> [Exercise details]: Please restate word for word only the lines that start at the one containing "foldl (pass2_msg sp ids) s" and continue to the final line of the material.

> [Extracted data]:
(** Messages that start after position [i] do not change it. *)
Lemma fold_pass2_after ids msgs s i x :
  tokens_ok sp -> Forall (msg_ok ids) msgs ->
  Forall (fun m => Z.of_nat i < m_start m) msgs ->
  length s = length ids -> s !! i = Some x ->
  foldl (pass2_msg sp ids) s msgs !! i = Some x.
Proof.
  intros Hok Hm Hi. revert s. induction msgs as [|m msgs IH]; intros s Hlen Hx; [done|].
  apply Forall_cons_1 in Hm as [Hm1 Hm]. apply Forall_cons_1 in Hi as [Hi1 Hi]. simpl.
  destruct (pass2_msg_lookup ids s m i x) as (y & Hy & H1 & _); [done..|].
  apply IH; [done..| |by rewrite Hy, H1]. by rewrite pass2_msg_length.
Qed.

(** The semantic value at [i] is decided by the last message that starts at or
    before [i]: the messages after it all start beyond [i]. *)
Lemma pass2_last_message ids m i :
  tokens_ok sp -> m ∈ segment sp ids -> m_start m <= Z.of_nat i < zlen ids ->
  (forall p, m_start m < p <= Z.of_nat i -> tget ids p <> im_start sp) ->
  exists s, length s = length ids /\
    foldl (pass2_msg sp ids) (replicate (length ids) S_USER) (segment sp ids) !! i
    = pass2_msg sp ids s m !! i.
Proof.
  intros Hok Hin Hi Hno.
  assert (Hall : Forall (msg_ok ids) (segment sp ids))
    by (rewrite list.Forall_forall; apply segment_ok).
  pose proof (segment_starts_sorted ids) as Hs.
  apply list_elem_of_split in Hin as (pre & post & Hsplit). rewrite Hsplit in *.
  rewrite foldl_app. simpl.
  exists (foldl (pass2_msg sp ids) (replicate (length ids) S_USER) pre).
  split; [by rewrite fold_pass2_length, length_replicate|].
  destruct (lookup_lt_is_Some_2 (pass2_msg sp ids
    (foldl (pass2_msg sp ids) (replicate (length ids) S_USER) pre) m) i) as [x Hx].
  { rewrite pass2_msg_length, fold_pass2_length, length_replicate. unfold zlen in Hi; lia. }
  rewrite Hx. apply Forall_app in Hall as [_ Hall]. apply Forall_cons_1 in Hall as [_ Hall].
  apply fold_pass2_after with (x := x); [done|done| | |done].
  - rewrite List.map_app in Hs. simpl in Hs.
    apply StronglySorted_app_1_r, StronglySorted_inv in Hs as [_ Hs].
    rewrite list.Forall_forall in Hs. rewrite list.Forall_forall in Hall.
    rewrite list.Forall_forall. intros m' Hm'.
    assert (m_start m < m_start m') by (apply Hs, list_elem_of_fmap; eauto).
    destruct (Z.le_gt_cases (m_start m') (Z.of_nat i)) as [Hle|]; [|lia].
    destruct (Hall m' Hm') as (_ & Heq & _). exfalso. by apply (Hno (m_start m')).
  - by rewrite pass2_msg_length, fold_pass2_length, length_replicate.
Qed.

> [Result of this task]:
  foldl (pass2_msg sp ids) s msgs !! i = Some x.
Proof.
  intros Hok Hm Hi. revert s. induction msgs as [|m msgs IH]; intros s Hlen Hx; [done|].
  apply Forall_cons_1 in Hm as [Hm1 Hm]. apply Forall_cons_1 in Hi as [Hi1 Hi]. simpl.
  destruct (pass2_msg_lookup ids s m i x) as (y & Hy & H1 & _); [done..|].
  apply IH; [done..| |by rewrite Hy, H1]. by rewrite pass2_msg_length.
Qed.

(** The semantic value at [i] is decided by the last message that starts at or
    before [i]: the messages after it all start beyond [i]. *)
Lemma pass2_last_message ids m i :
  tokens_ok sp -> m ∈ segment sp ids -> m_start m <= Z.of_nat i < zlen ids ->
  (forall p, m_start m < p <= Z.of_nat i -> tget ids p <> im_start sp) ->
  exists s, length s = length ids /\
    foldl (pass2_msg sp ids) (replicate (length ids) S_USER) (segment sp ids) !! i
    = pass2_msg sp ids s m !! i.
Proof.
  intros Hok Hin Hi Hno.
  assert (Hall : Forall (msg_ok ids) (segment sp ids))
    by (rewrite list.Forall_forall; apply segment_ok).
  pose proof (segment_starts_sorted ids) as Hs.
  apply list_elem_of_split in Hin as (pre & post & Hsplit). rewrite Hsplit in *.
  rewrite foldl_app. simpl.
  exists (foldl (pass2_msg sp ids) (replicate (length ids) S_USER) pre).
  split; [by rewrite fold_pass2_length, length_replicate|].
  destruct (lookup_lt_is_Some_2 (pass2_msg sp ids
    (foldl (pass2_msg sp ids) (replicate (length ids) S_USER) pre) m) i) as [x Hx].
  { rewrite pass2_msg_length, fold_pass2_length, length_replicate. unfold zlen in Hi; lia. }
  rewrite Hx. apply Forall_app in Hall as [_ Hall]. apply Forall_cons_1 in Hall as [_ Hall].
  apply fold_pass2_after with (x := x); [done|done| | |done].
  - rewrite List.map_app in Hs. simpl in Hs.
    apply StronglySorted_app_1_r, StronglySorted_inv in Hs as [_ Hs].
    rewrite list.Forall_forall in Hs. rewrite list.Forall_forall in Hall.
    rewrite list.Forall_forall. intros m' Hm'.
    assert (m_start m < m_start m') by (apply Hs, list_elem_of_fmap; eauto).
    destruct (Z.le_gt_cases (m_start m') (Z.of_nat i)) as [Hle|]; [|lia].
    destruct (Hall m' Hm') as (_ & Heq & _). exfalso. by apply (Hno (m_start m')).
  - by rewrite pass2_msg_length, fold_pass2_length, length_replicate.
Qed.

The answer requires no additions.